Desen ve gözlem konusunda bir hayli tecrübeli olan Mualla, bu siyah/pembe tenli, kırmızı/ mor dudaklı, genellikle beyaz gömlekli, siyah veya koyu renk giysili müzisyen gruplarının çaldıkları müziği yansıtan ritmi büyük bir ustalıkla yakalar. Trombonların, klarnetlerin, saksafonlarda tercih ettiği canlı tonlar resimlerinin albenisini arttırmakta ustalıkla kullandığı renk odaklarıdır. Sanatçının caz serileri seyirciyi adeta 50’li yılların Paris’ine, kaberlerin pik yaptığı döneme götürür.

Kağıt Oyunu

Fikret Mualla: Hayatı, Eserleri ve Bilinmeyenleri

“Kâğıt Oynayanlar” serilerinde birbirinden tamamen farklı insan gruplarının bir masa etrafında ‘kumar tutkusu’ ortak paydayısla bir araya gelişini konu alıyor Mualla. Sanatçı burjuva sınıfının oyun oynamaktan aldığı hazzı, kumar düşkünlüğünü burunlarının diplerine kadar çektikleri ikonik iskambil kağıtları aracılığıyla hicvederken, öte yandan yuvarlak ışıklar, renkli düz arka planalar ve masaya dağılmış kağıtlarla çarpıcı ve zıt olan ögelerle görsel bir denge kuruyor.

Bar

Fikret Mualla: Hayatı, Eserleri ve Bilinmeyenleri

Bar ve Bistrolar serileri Mualla’nın en önemli temalarından; zira bu mekânlar onun müdavimi olduğu, her ayrıntısını en ince noktasına kadar bildiği yerler… Öyle ki, parasız kaldığı zamanlarda bar ve bistro sahiplerine birkaç kadeh içki karşılığında tablolarından sattığı biliniyor. Bu eserde de net bir şekilde görebileceğimiz gibi yine cesur bir arka fon, güçlü bir renk harmonisi beraberinde bar tezgahlarını bir simge olarak kullanarak kalabalık sosyal gruplar arasındaki duvarın altını çizerken, ayrıca onları birleştiren ‘mekan’ algısının da altını çiziyor.

Moulin Rouge’un Önündeki Zarif Kadın

Fikret Mualla: Hayatı, Eserleri ve Bilinmeyenleri

Mualla’nın Parislileri günlük koşuşturma içinde tasvir eden eserleri, onun en beğenilen ve ilgi gören eserleri arasındadır.
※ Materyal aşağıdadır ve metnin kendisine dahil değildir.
(* ===== verification/Printf.v ===== *)
(** * Formatted console output (kernel/printf.c)

    [printf] interprets a format with its arguments and sends the characters
    to the console one by one; the model collects them.  The digit buffer of
    [printint] has sixteen places: a seventeenth digit would be a fault. *)

From S2P Require Import Prelude Spinlock.

(** A [va_arg] argument: an [int], a [uint64], or a string pointer, null or
    to the characters before the terminator. *)
Inductive arg := AInt (z : Z) | AU64 (z : Z) | AStr (s : option (list Z)).

Record prs := mkPrs {
  out : list Z;            (* what consputc got, in order *)
  prlock : Seq.lockst;
  locking : bool
}.

Definition consputc (c : Z) : M prs unit :=
  modify (fun s => mkPrs (out s ++ [c]) (prlock s) (locking s)).

Fixpoint puts (l : list Z) : M prs unit :=
  match l with [] => ret tt | c :: l' => consputc c ;;; puts l' end.

(** [digits]: 0123456789abcdef. *)
Definition digits : list Z := [48; 49; 50; 51; 52; 53; 54; 55; 56; 57; 97; 98; 99; 100; 101; 102].

(** [do buf[i++] = digits[x % base]; while ((x /= base) != 0);] with the
    digit table and the sixteen places of [buf]. *)
Fixpoint digit_loop (fuel : nat) (tab : list Z) (x base : Z) (buf : list Z) : option (list Z) :=
  match fuel with
  | O => None
  | S fuel' =>
      if (16 <=? Z.of_nat (length buf)) then None
      else
        d ← aget tab (x mod base);
        let buf := buf ++ [d] in
        let x := x / base in
        if negb (x =? 0) then digit_loop fuel' tab x base buf else Some buf
  end.

(** The characters of [printint], in the order they are put out. *)
Definition int_chars (tab : list Z) (xx base : Z) (neg : bool) : option (list Z) :=
  let x := u32 (if neg then - xx else xx) in
  buf ← digit_loop 17 tab x base [];
  if neg then (if 16 <=? Z.of_nat (length buf) then None else Some (reverse (buf ++ [45])))
  else Some (reverse buf).

Definition printint (xx base : Z) (sign : bool) : M prs unit :=
  let sign := sign && (xx <? 0) in
  l <- from_option "buf" (int_chars digits xx base sign) ;;
  puts l.

(** [for (i = 0; i < 16; i++, x <<= 4) consputc(digits[x >> 60]);] *)
Fixpoint hex_loop (n : nat) (tab : list Z) (x : Z) : option (list Z) :=
  match n with
  | O => Some []
  | S n' => d ← aget tab (Z.shiftr x 60); l ← hex_loop n' tab (u64 (Z.shiftl x 4)); Some (d :: l)
  end.

Definition printptr (x : Z) : M prs unit :=
  consputc 48 ;;; consputc 120 ;;;
  l <- from_option "digits" (hex_loop 16 digits x) ;;
  puts l.

(** ["(null)"] *)
Definition null_text : list Z := [40; 110; 117; 108; 108; 41].

Definition va_int (ap : list arg) : M prs (Z * list arg) :=
  match ap with AInt z :: ap' => ret (z, ap') | _ => fault "va_arg" end.
Definition va_u64 (ap : list arg) : M prs (Z * list arg) :=
  match ap with AU64 z :: ap' => ret (z, ap') | _ => fault "va_arg" end.
Definition va_str (ap : list arg) : M prs (option (list Z) * list arg) :=
  match ap with AStr s :: ap' => ret (s, ap') | _ => fault "va_arg" end.

(** One conversion: the character after the percent sign. *)
Definition convert (c : Z) (ap : list arg) : M prs (list arg) :=
  if c =? 100 then r <- va_int ap ;; printint (fst r) 10 true ;;; ret (snd r)
  else if c =? 120 then r <- va_int ap ;; printint (fst r) 16 true ;;; ret (snd r)
  else if c =? 112 then r <- va_u64 ap ;; printptr (fst r) ;;; ret (snd r)
  else if c =? 115 then
    r <- va_str ap ;;
    puts (match fst r with Some l => l | None => null_text end) ;;; ret (snd r)
  else if c =? 37 then consputc 37 ;;; ret ap
  else consputc 37 ;;; consputc c ;;; ret ap.

(** The loop over the format. *)
Fixpoint print_loop (fmt : list Z) (ap : list arg) : M prs unit :=
  match fmt with
  | [] => ret tt
  | c :: fmt' =>
      if negb (c =? 37) then consputc c ;;; print_loop fmt' ap
      else
        match fmt' with
        | [] => ret tt
        | c :: fmt'' => ap <- convert c ap ;; print_loop fmt'' ap
        end
  end.

Definition set_prlock (l : Seq.lockst) (s : prs) : prs := mkPrs (out s) l (locking s).
Definition set_locking (b : bool) (s : prs) : prs := mkPrs (out s) (prlock s) b.

Definition printf (fmt : option (list Z)) (ap : list arg) : M prs unit :=
  locking <- gets locking ;;
  when locking (zoom prlock set_prlock Seq.acquire) ;;;
  match fmt with
  | None => panic "null fmt"
  | Some fmt =>
      print_loop fmt ap ;;;
      when locking (zoom prlock set_prlock Seq.release)
  end.

(** [panic] prints ["panic: "], the message as a format, and a newline,
    without the lock; then it loops for ever.  This is what it prints. *)
Definition panic_prints (s : list Z) : M prs unit :=
  modify (set_locking false) ;;;
  printf (Some [112; 97; 110; 105; 99; 58; 32]) [] ;;;
  printf (Some s) [] ;;;
  printf (Some [10]) [].

Definition printfinit : M prs unit :=
  modify (fun s => mkPrs (out s) (Seq.mkLockst (Seq.me (prlock s)) initlock (Seq.hart (prlock s))) true).

(** ** Numbers and their digits *)

(** The number whose digits, least significant first, are [l]. *)
Fixpoint digits_value (base : Z) (l : list Z) : Z :=
  match l with [] => 0 | d :: l' => d + base * digits_value base l' end.

(** [buf] holds the digits [ds] as characters of [tab]. *)
Definition spells (tab : list Z) (ds buf : list Z) : Prop := Forall2 (fun d c => aget tab d = Some c) ds buf.

Lemma digits_value_app base l d :
  digits_value base (l ++ [d]) = digits_value base l + base ^ Z.of_nat (length l) * d.
Proof.
  induction l as [|x l IH]; simpl; [lia|]. rewrite IH.
  rewrite Nat2Z.inj_succ, Z.pow_succ_r by lia. lia.
Qed.

(** With [x] below [base ^ n] and [n] places left, the loop ends within the
    buffer and the new digits are those of [x]. *)
Lemma digit_loop_spec (n fuel : nat) tab x base buf ds :
  2 <= base <= Z.of_nat (length tab) -> 0 <= x < base ^ Z.of_nat (S n) ->
  Z.of_nat (length buf) + Z.of_nat (S n) <= 16 -> (n < fuel)%nat -> spells tab ds buf ->
  exists buf' ds', digit_loop fuel tab x base buf = Some buf' /\ spells tab ds' buf'
    /\ digits_value base ds' = digits_value base ds + base ^ Z.of_nat (length ds) * x
    /\ Forall (fun d => 0 <= d < base) (drop (length ds) ds') /\ take (length ds) ds' = ds
    /\ (length buf < length buf' <= length buf + S n)%nat.
Proof.
  intros Hb. revert fuel x buf ds. induction n as [|n IH]; intros fuel x buf ds Hx Hlen Hf Hs;
    (destruct fuel as [|fuel]; [lia|]); cbn [digit_loop]; rewrite (proj2 (Z.leb_gt 16 _)) by lia;
    pose proof (Z.mod_pos_bound x base ltac:(lia)) as Hm; pose proof (Z.div_mod x base ltac:(lia)) as Hd;
    destruct (aget_is_Some tab (x mod base)) as [c Hc]; [lia| |lia|]; rewrite Hc; cbn [mbind option_bind].
  - change (Z.of_nat 1) with 1 in Hx. rewrite Z.pow_1_r in Hx. rewrite Z.div_small by lia. simpl.
    exists (buf ++ [c]), (ds ++ [x mod base]). split; [done|]. rewrite drop_app_length, take_app_length.
    split_and!; try done.
    + apply Forall2_app; [done|]. constructor; [done | constructor].
    + rewrite digits_value_app, Z.mod_small by lia. done.
    + by apply Forall_singleton.
    + rewrite length_app. simpl. lia.
    + rewrite length_app. simpl. lia.
  - assert (x / base < base ^ Z.of_nat (S n)).
    { apply Z.div_lt_upper_bound; [lia|]. rewrite <- Z.pow_succ_r by lia. rewrite <- Nat2Z.inj_succ. lia. }
    assert (spells tab (ds ++ [x mod base]) (buf ++ [c])) as Hs' by (apply Forall2_app; [done|]; constructor; [done | constructor]).
    destruct (x / base =? 0) eqn:E; bool_prop; simpl.
    + exists (buf ++ [c]), (ds ++ [x mod base]). rewrite drop_app_length, take_app_length.
      split_and!; try done.
      * rewrite digits_value_app. rewrite E in Hd. f_equal. f_equal. lia.
      * by apply Forall_singleton.
      * rewrite length_app. simpl. lia.
      * rewrite length_app. simpl. lia.
    + destruct (IH fuel (x / base) (buf ++ [c]) (ds ++ [x mod base])) as (buf' & ds' & H1 & H2 & H3 & H4 & H5 & H6).
      * split; [apply Z.div_pos; lia | done].
      * rewrite length_app. simpl. lia.
      * lia.
      * done.
      * exists buf', ds'. split; [done|]. split; [done|]. rewrite length_app in *. simpl in *.
        assert (take (length ds) ds' = ds) as Ht.
        { apply (f_equal (take (length ds))) in H5. rewrite take_take, take_app_length in H5.
          by rewrite Nat.min_l in H5 by lia. }
        split_and!; try lia; [| |done].
        -- rewrite H3, digits_value_app.
           rewrite Nat2Z.inj_add, Z.pow_add_r by lia. change (Z.of_nat 1) with 1. rewrite Z.pow_1_r.
           rewrite Hd at 3. ring.
        -- assert (drop (length ds) ds' = (x mod base) :: drop (length ds + 1) ds') as ->; [|by constructor].
           rewrite <- (take_drop (length ds + 1) ds') at 1. rewrite H5, <- app_assoc, drop_app_length. done.
Qed.

(** [int_chars] never overflows the buffer for bases from ten on, and spells
    the number. *)
Lemma int_chars_spec tab xx base neg :
  10 <= base <= Z.of_nat (length tab) -> - 2 ^ 31 <= xx < 2 ^ 31 -> (neg = true -> xx < 0) ->
  exists ds buf, int_chars tab xx base neg = Some ((if neg then [45] else []) ++ reverse buf)
    /\ spells tab ds buf /\ (0 < length ds)%nat /\ Forall (fun d => 0 <= d < base) ds
    /\ digits_value base ds = if neg then - xx else u32 xx.
Proof.
  intros Hb Hx Hneg. unfold int_chars. set (x := u32 (if neg then - xx else xx)).
  assert (0 <= x < 2 ^ 32) as Hr by apply u32_range.
  destruct (digit_loop_spec 9 17 tab x base [] []) as (buf & ds & -> & Hs & Hv & Hd & _ & Hl).
  - lia.
  - split; [lia|]. assert (10 ^ Z.of_nat 10 <= base ^ Z.of_nat 10) by (apply Z.pow_le_mono_l; lia).
    change (10 ^ Z.of_nat 10) with 10000000000 in *. lia.
  - done.
  - lia.
  - constructor.
  - cbn [mbind option_bind]. pose proof (Forall2_length _ _ _ Hs) as Hlen.
    assert (digits_value base ds = x) as Hv' by (rewrite Hv; simpl; lia).
    exists ds, buf. simpl in Hl, Hd. rewrite (proj2 (Z.leb_gt 16 _)) by lia.
    split; [destruct neg; [by rewrite reverse_snoc | done]|].
    split_and!; [done | lia | by rewrite drop_0 in Hd |]. rewrite Hv'. subst x.
    destruct neg; [|done]. apply u32_small. specialize (Hneg eq_refl). lia.
Qed.

Lemma puts_spec l s : puts l s = Ret (tt, mkPrs (out s ++ l) (prlock s) (locking s)).
Proof.
  revert s. induction l as [|c l IH]; intros s; simpl.
  - rewrite app_nil_r. by destruct s.
  - unfold bind, consputc, modify. rewrite IH. simpl. by rewrite <- app_assoc.
Qed.

Lemma hex_loop_spec (n : nat) tab x :
  (16 <= length tab)%nat -> 0 <= x < 2 ^ 64 -> (n <= 16)%nat ->
  exists ds l, hex_loop n tab x = Some l /\ spells tab ds l /\ length ds = n
    /\ digits_value 16 (reverse ds) = Z.shiftr x (64 - 4 * Z.of_nat n).
Proof.
  intros Ht. revert x. induction n as [|n IH]; intros x Hx Hn; cbn [hex_loop].
  - exists [], []. split_and!; try done; [constructor|]. simpl. symmetry.
    rewrite Z.shiftr_div_pow2 by lia. apply Z.div_small. change (2 ^ (64 - 4 * Z.of_nat 0)) with (2 ^ 64). lia.
  - assert (0 <= Z.shiftr x 60 < 16) as Hd.
    { rewrite Z.shiftr_div_pow2 by lia. split; [apply Z.div_pos; lia | apply Z.div_lt_upper_bound; lia]. }
    destruct (aget_is_Some tab (Z.shiftr x 60)) as [c Hc]; [lia|]. rewrite Hc. cbn [mbind option_bind].
    destruct (IH (u64 (Z.shiftl x 4))) as (ds & l & -> & Hs & Hl & Hv); [apply u64_range | lia |].
    cbn [mbind option_bind]. exists (Z.shiftr x 60 :: ds), (c :: l). split; [done|].
    split; [by constructor|]. split; [simpl; lia|].
    rewrite reverse_cons, digits_value_app, Hv, length_reverse, Hl.
    rewrite Z.shiftl_mul_pow2, !Z.shiftr_div_pow2 by lia. change (2 ^ 4) with 16. change (2 ^ 60) with 1152921504606846976.
    set (N := Z.of_nat n). assert (0 <= N <= 15) as HN by lia.
    replace (Z.of_nat (S n)) with (N + 1) by lia.
    assert (16 ^ N = 2 ^ (4 * N)) as -> by (rewrite Z.pow_mul_r by lia; done).
    (* x = q * 2^60 + r *)
    pose proof (Z.div_mod x (2 ^ 60) ltac:(lia)) as Hdm. pose proof (Z.mod_pos_bound x (2 ^ 60) ltac:(lia)) as Hr.
    change (2 ^ 60) with 1152921504606846976 in *.
    set (q := x / 1152921504606846976) in *. set (r := x mod 1152921504606846976) in *.
    assert (u64 (x * 16) = 16 * r) as ->.
    { unfold u64. rewrite Hdm. replace ((1152921504606846976 * q + r) * 16) with (16 * r + q * 2 ^ 64) by lia.
      rewrite Z.mod_add by lia. apply Z.mod_small. lia. }
    replace (64 - 4 * (N + 1)) with (60 - 4 * N) by lia.
    assert (16 * r / 2 ^ (64 - 4 * N) = r / 2 ^ (60 - 4 * N)) as ->.
    { replace (64 - 4 * N) with (4 + (60 - 4 * N)) by lia. rewrite Z.pow_add_r by lia. change (2 ^ 4) with 16.
      rewrite Z.div_mul_cancel_l; [done | | lia]. pose proof (Z.pow_pos_nonneg 2 (60 - 4 * N)). lia. }
    rewrite Hdm. replace (1152921504606846976 * q + r) with (r + (2 ^ (4 * N) * q) * 2 ^ (60 - 4 * N)).
    + rewrite Z.div_add by (pose proof (Z.pow_pos_nonneg 2 (60 - 4 * N)); lia). lia.
    + assert (2 ^ (4 * N) * 2 ^ (60 - 4 * N) = 1152921504606846976); [|nia].
      rewrite <- Z.pow_add_r by lia. by replace (4 * N + (60 - 4 * N)) with 60 by lia.
Qed.

(** ** Theorems *)

(** the kernel's [printint] puts out the number, for every [int] and
    base ten or sixteen: a minus sign for a negative number when [sign] is
    set, then the digits of its absolute value, most significant first, all
    below the base; the sixteen-place buffer is never exceeded. *)
Theorem printint_correct (xx base : Z) (sign : bool) (s : prs) :
  base = 10 \/ base = 16 -> - 2 ^ 31 <= xx < 2 ^ 31 ->
  exists ds chars, printint xx base sign s = Ret (tt, mkPrs
      (out s ++ (if sign && (xx <? 0) then [45] else []) ++ reverse chars) (prlock s) (locking s))
    /\ spells digits ds chars /\ Forall (fun d => 0 <= d < base) ds /\ (0 < length ds)%nat
    /\ digits_value base ds = if sign then Z.abs xx else u32 xx.
Proof.
  intros Hb Hx. unfold printint. set (neg := sign && (xx <? 0)).
  destruct (int_chars_spec digits xx base neg) as (ds & buf & E & Hs & Hl & Hd & Hv).
  - simpl. destruct Hb; lia.
  - done.
  - subst neg. intros E. bool_prop. lia.
  - exists ds, buf. rewrite E. cbn. unfold bind. cbn. rewrite puts_spec. split; [done|].
    split; [done|]. split; [done|]. split; [done|]. rewrite Hv. subst neg.
    destruct sign; simpl; [|done]. destruct (xx <? 0) eqn:En; bool_prop; [lia|]. rewrite u32_small by lia. lia.
Qed.

Lemma printint_correct_witness :
  let s := mkPrs [] (Seq.mkLockst 0 initlock (mkCpu 0 false true)) false in
  exists ds chars, printint (-2147483648) 10 true s = Ret (tt, mkPrs ([45] ++ reverse chars) (prlock s) false)
    /\ digits_value 10 ds = 2147483648 /\ spells digits ds chars.
Proof.
  intros s. destruct (printint_correct (-2147483648) 10 true s) as (ds & chars & E & Hs & _ & _ & Hv); [by left | lia|].
  exists ds, chars. split; [exact E|]. split; [exact Hv | exact Hs].
Defined.

(** [printptr] puts out 0x and exactly sixteen hexadecimal digits that
    spell the 64-bit value. *)
Theorem printptr_correct (x : Z) (s : prs) :
  0 <= x < 2 ^ 64 ->
  exists ds chars, printptr x s = Ret (tt, mkPrs (out s ++ [48; 120] ++ chars) (prlock s) (locking s))
    /\ spells digits ds chars /\ length chars = 16%nat /\ digits_value 16 (reverse ds) = x.
Proof.
  intros Hx. unfold printptr.
  destruct (hex_loop_spec 16 digits x) as (ds & l & E & Hs & Hl & Hv); [simpl; lia | done | lia|].
  exists ds, l. unfold bind, consputc, modify. rewrite E. cbn. rewrite puts_spec. cbn.
  rewrite <- !app_assoc. split; [done|]. split; [done|].
  split; [rewrite <- (Forall2_length _ _ _ Hs); done|]. rewrite Hv.
  change (64 - 4 * Z.of_nat 16) with 0. apply Z.shiftr_0_r.
Qed.

Lemma printptr_correct_witness :
  let s := mkPrs [] (Seq.mkLockst 0 initlock (mkCpu 0 false true)) false in
  exists ds chars, printptr 0x80021000 s = Ret (tt, mkPrs ([48; 120] ++ chars) (prlock s) false)
    /\ length chars = 16%nat /\ digits_value 16 (reverse ds) = 0x80021000.
Proof.
  intros s. destruct (printptr_correct 0x80021000 s) as (ds & chars & E & _ & Hl & Hv); [lia|].
  exists ds, chars. auto.
Defined.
Muhteşem bir renk ve kurgu zenginliği içerisinde her yaştan, her Türk ekonomik sınıftan ve farklı kılıktaki insanlardan oluşturduğu bu dengeli harmoni içerisinde burjuvalar, baloncular, top oynayan çocuklar, köpeklerini gezdiren şık kadınların oluşturduğu sakinlerini görüyoruz Paris sokaklarının sakinlerini görüyoruz.

Annesi ile çok yakın bir ilişkisi olan ancak onu talihsiz bir şekilde erken yaşta kaybeden ve burumdan kendisi sorumlu tutan Mualla, resimlerinde kadın ve çocuklar bir hayli çok kullanır. Birçok resminde anne ve çocuk imgesi işlenmiştir. Bu resimde de elinde balon tutan neşeli çocuklar vardır. Balonlar onun için bir anlamda nostaljik bir araçtır, çocukluğunun geçtiği zamanlara uzanan bu balonlar onun İstanbul ile kurduğu bağlantı niteliğindedir.
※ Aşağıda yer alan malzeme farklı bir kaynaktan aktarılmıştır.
Lemma piperead_loop_spec copyout fuel addr n i pi q acc :
  holds pi q -> (Z.to_nat (n - i) < fuel)%nat ->
  exists got lost rest pi', piperead_loop copyout fuel addr n i pi acc
      = (i + Z.of_nat (length got), pi', acc ++ got)
    /\ q = got ++ lost ++ rest /\ holds pi' rest
    /\ readopen pi' = readopen pi /\ writeopen pi' = writeopen pi
    /\ (forall j, (j < length got)%nat -> copyout (addr + i + Z.of_nat j) = true)
    /\ ((lost = [] /\ (n <= i + Z.of_nat (length got) \/ rest = []))
        \/ (length lost = 1%nat /\ copyout (addr + i + Z.of_nat (length got)) = false)).
Proof.
  revert i pi q acc. induction fuel as [|fuel IH]; intros i pi q acc H Hf; [lia|]. cbn [piperead_loop].
  destruct (i <? n) eqn:Ei; bool_prop.
  2:{ exists [], [], q, pi. rewrite app_nil_r, Z.add_0_r. split_and!; try done; [simpl; lia|]. left. split; [done|]. left. simpl. lia. }
  rewrite (holds_empty pi q H). destruct q as [|c q].
  { rewrite bool_decide_true by done. exists [], [], [], pi. rewrite app_nil_r, Z.add_0_r.
    split_and!; try done; [simpl; lia|]. left. auto. }
  rewrite bool_decide_false by done. destruct (holds_take pi c q H) as [Hc H'].
  destruct (take_byte pi) as [ch pi1] eqn:Et. simpl in Hc, H'. subst ch.
  assert (readopen pi1 = readopen pi /\ writeopen pi1 = writeopen pi) as [Hr1 Hw1]
    by (unfold take_byte in Et; injection Et as _ <-; done).
  destruct (copyout (addr + i)) eqn:Eo.
  - destruct (IH (i + 1) pi1 q (acc ++ [c])) as (got & lost & rest & pi' & E & Eq & Hh & Hr & Hw & Hg & Hend);
      [done | lia |].
    exists (c :: got), lost, rest, pi'. rewrite E, <- app_assoc. simpl length.
    replace (i + Z.of_nat (S (length got))) with (i + 1 + Z.of_nat (length got)) by lia.
    replace (addr + i + Z.of_nat (S (length got))) with (addr + (i + 1) + Z.of_nat (length got)) by lia.
    split_and!; try done; try congruence.
    + simpl. by rewrite Eq.
    + intros [|j] Hj; [by rewrite Z.add_0_r|].
      replace (addr + i + Z.of_nat (S j)) with (addr + (i + 1) + Z.of_nat j) by lia. apply Hg. lia.
  - exists [], [c], q, pi1. rewrite app_nil_r, Z.add_0_r. split_and!; try done; [simpl; lia|].
    right. simpl. by rewrite Z.add_0_r.
Qed.

(** ** Theorems *)

(** A section of [pipewrite] appends to the bytes in the pipe: what it
    adds are the caller's next bytes, in order; it never holds more than
    PIPESIZE bytes, whatever the 32-bit counters have wrapped to; it returns
    -1 only when the read end is closed or the caller was killed, sleeps only
    when the pipe is full (after waking readers), and otherwise returns the
    number of bytes written so far, short of [n] only at a bad address. *)
Lemma pipewrite_spec (copyin : Z -> option Z) (killed : bool) (addr n i : Z) (pi : pipe) (q : list Z) :
  holds pi q ->
  exists bs f pi' wk, pipewrite copyin killed addr n i pi = (f, pi', wk)
    /\ holds pi' (q ++ bs)
    /\ (forall j c, bs !! j = Some c -> copyin (addr + i + Z.of_nat j) = Some c)
    /\ write_ends copyin killed addr n i pi q bs f wk.
Proof.
  intros H. destruct (pipewrite_loop_spec copyin (S (Z.to_nat (n - i))) killed addr n i pi q H ltac:(lia))
    as (bs & f & pi' & wk & E & Hh & _ & _ & Hb & Hend).
  exists bs, f, pi', wk. auto.
Qed.

(** A section of [piperead] takes bytes off the front of the pipe: the
    bytes stored for the caller are the oldest ones, in order, and the others
    stay, except that a byte whose [copyout] fails is lost.  It sleeps only on
    an empty pipe whose write end is open, returns -1 only when the caller
    was killed there, and otherwise wakes the writers and returns the number
    of bytes stored: [n], or fewer when the pipe ran empty or at a bad
    address.  On an empty pipe with the write end closed it returns 0. *)
Lemma piperead_spec (copyout : Z -> bool) (killed : bool) (addr n : Z) (pi : pipe) (q : list Z) :
  holds pi q -> 0 <= n ->
  exists f pi' wk got, piperead copyout killed addr n pi = (f, pi', wk, got)
    /\ ((q = [] /\ writeopen pi = true /\ pi' = pi /\ wk = [] /\ got = []
         /\ f = if killed then Done (-1) else Sleep 0)
        \/ (exists lost rest, (q <> [] \/ writeopen pi = false)
            /\ f = Done (Z.of_nat (length got)) /\ wk = [ChWrite]
            /\ q = got ++ lost ++ rest /\ holds pi' rest
            /\ ((lost = [] /\ (n <= Z.of_nat (length got) \/ rest = []))
                \/ (length lost = 1%nat /\ copyout (addr + Z.of_nat (length got)) = false)))).
Proof.
  intros H Hn. unfold piperead. rewrite (holds_empty pi q H).
  destruct (bool_decide (q = []) && writeopen pi) eqn:E.
  - apply andb_true_iff in E as [Eq Ew]. apply bool_decide_eq_true_1 in Eq. destruct killed.
    + exists (Done (-1)), pi, [], []. split; [done|]. left. auto 10.
    + exists (Sleep 0), pi, [], []. split; [done|]. left. auto 10.
  - destruct (piperead_loop_spec copyout (S (Z.to_nat n)) addr n 0 pi q [] H ltac:(lia))
      as (got & lost & rest & pi' & El & Eq & Hh & _ & _ & _ & Hend).
    rewrite El. exists (Done (0 + Z.of_nat (length got))), pi', [ChWrite], got. split; [done|]. right.
    exists lost, rest. rewrite Z.add_0_l in *. rewrite Z.add_0_r in Hend. split_and!; try done.
    apply andb_false_iff in E as [E|E]; [left; by apply bool_decide_eq_false_1 in E | by right].
Qed.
Mualla’nın sokaklarda gözlemlediklerini ilginç kurgular ve çok değişken yaratıcı renk armonileri ile olabildiğine hızlı bir eskiz ile çalıştığı söylenir. Özellikle son yıllarında resimlerine günde yarım saat ile kırk beş dakika ayırdığı ve bu kısa süre içerisinde son derece hızlı eserler ürettiği bilinmektedir.